Itulah bacaan shalawat yang dapat kita amalkan dan hendaknya kita mencukupkan diri dengan shalawat yang telah diajarkan oleh Nabi kita shallallahu ‘alaihi wasallam Janganlah kita mengamalkan shalawat yang sebenarnya tidak ada tuntunan dari Nabi shallallahu ‘alaihi wasallam, apalagi mengandung kemusyrikan.

Ketiga, Mengerjakan apa yang dicontohkan Rasulullah shallallahu ‘alaihi wasallam Allah `azza wa jalla  memberikan peringatan dan nasehat kepada kita, umat-Nya. Rasa cinta harus terwujud dalam bentuk ketaatan mengerjakan perintah-perintah dan apa yang pernah dicontohkan. Tidak mengikuti subyektifitas pribadi, apalagi hanya karena pengalaman tanpa rujukan. Jimat-jimat, akik, jampi-jampi dan simbol-simbol yang lainnya.

Dengan demikian sudah semakin jelas, bagaimana mengungkapkan rasa cinta kepada Rasulullah shallallahu ‘alaihi wasallam . Ungkapan cinta tidak saja bernada pujian, tetapi pujian yang telah dicontohkan oleh Rasulullah shallallahu ‘alaihi wasallam .Bukan sekedar peringatan, karena akan sirna begitu acara telah usai. Akan datang tahun depan. Padahal jika kita mengerjakan apa yang dikerjakan dan dicontohkan nabi, sama saja nilainya sebagaimana orang yang cinta Nabi. Tidak banyak kata terucap, tapi amal yang semakin mantap. Mendapat satu ilmu dilanjutkan dengan amal. Agar amal tersebut menjadi salah satu tanda keimanan. Karena Allah mengampuni orang-orang yang suka beramal.
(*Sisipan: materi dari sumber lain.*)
(** * Media gateway and video-thumbnail pipeline

    A shallow embedding of

    - [functions/r2/[key].ts]: the [onRequestGet] handler that serves stored
      objects behind a rate limiter and a key check, and
    - [frontend/src/components/MediaCard.tsx]: the [VideoThumbnailGenerator]
      component that captures a still frame of a video once its card is
      scrolled into view,

    together with the properties of both that the specification states.

    JavaScript strings are sequences of UTF-16 code units; the built-ins the
    handler calls ([split], [join], [includes], [startsWith],
    [decodeURIComponent], [encodeURIComponent]) follow ECMA-262. *)

From Stdlib Require Import List NArith ZArith Bool String Ascii DecimalString Lia.
From Stdlib Require Import SpecFloat.
Import ListNotations.

Set Implicit Arguments.

(* ===================================================================== *)
(** * JavaScript strings and the built-ins used by the sources *)
(* ===================================================================== *)

Module JS.

Local Open Scope N_scope.

(** A JavaScript string: a list of UTF-16 code units. *)
Definition code_unit := N.
Definition jsstring := list code_unit.

(** Code units are 16 bits wide. *)
Definition is_code_unit (c : code_unit) : bool := c <? 0x10000.
Definition is_jsstring (s : jsstring) : bool := forallb is_code_unit s.

Definition is_lead_surrogate (c : code_unit) : bool := (0xD800 <=? c) && (c <=? 0xDBFF).
Definition is_trail_surrogate (c : code_unit) : bool := (0xDC00 <=? c) && (c <=? 0xDFFF).

(** [UTF16EncodeCodePoint] of ECMA-262. *)
Definition UTF16EncodeCodePoint (cp : N) : jsstring :=
  if cp <=? 0xFFFF then [cp]
  else [(cp - 0x10000) / 0x400 + 0xD800; (cp - 0x10000) mod 0x400 + 0xDC00].

(** A Unicode scalar value: a code point that is not a surrogate. *)
Definition is_scalar_value (cp : N) : bool :=
  (cp <? 0x110000) && negb ((0xD800 <=? cp) && (cp <=? 0xDFFF)).

(** [UTF16SurrogatePairToCodePoint] of ECMA-262. *)
Definition UTF16SurrogatePairToCodePoint (lead trail : code_unit) : N :=
  (lead - 0xD800) * 0x400 + (trail - 0xDC00) + 0x10000.

(** ** Source literals

    The sources are UTF-8 text; a string literal of the source denotes the
    UTF-16 string of its code points. *)

Fixpoint bytes_of (s : string) : list N :=
  match s with
  | EmptyString => []
  | String a s' => N_of_ascii a :: bytes_of s'
  end.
Allah `azza wa jalla berfirman, "Sesungguhnya laki-laki dan perempuan yang muslim, laki-laki dan perempuan yang mukmin, laki-laki dan perempuan yang tetap dalam ketaatannya, laki-laki dan perempuan yang benar, laki-laki dan perempuan yang sabar, laki-laki dan perempuan yang khusyuk, laki-laki dan perempuan yang bersedekah, laki-laki dan perempuan yang berpuasa, laki-laki dan perempuan yang memelihara kehormatannya, laki-laki dan perempuan yang banyak menyebut (nama) Allah, Allah telah menyediakan untuk mereka ampunan dan pahala yang besar".

Yang dimaksud dengan Muslim disini ialah orang-orang yang mengikuti perintah dan larangan pada lahirnya, sedang yang dimaksud dengan orang-orang mukmin di sini ialah orang yang membenarkan apa yang harus dibenarkan dengan hatinya. Wallahu A'lam bishawab.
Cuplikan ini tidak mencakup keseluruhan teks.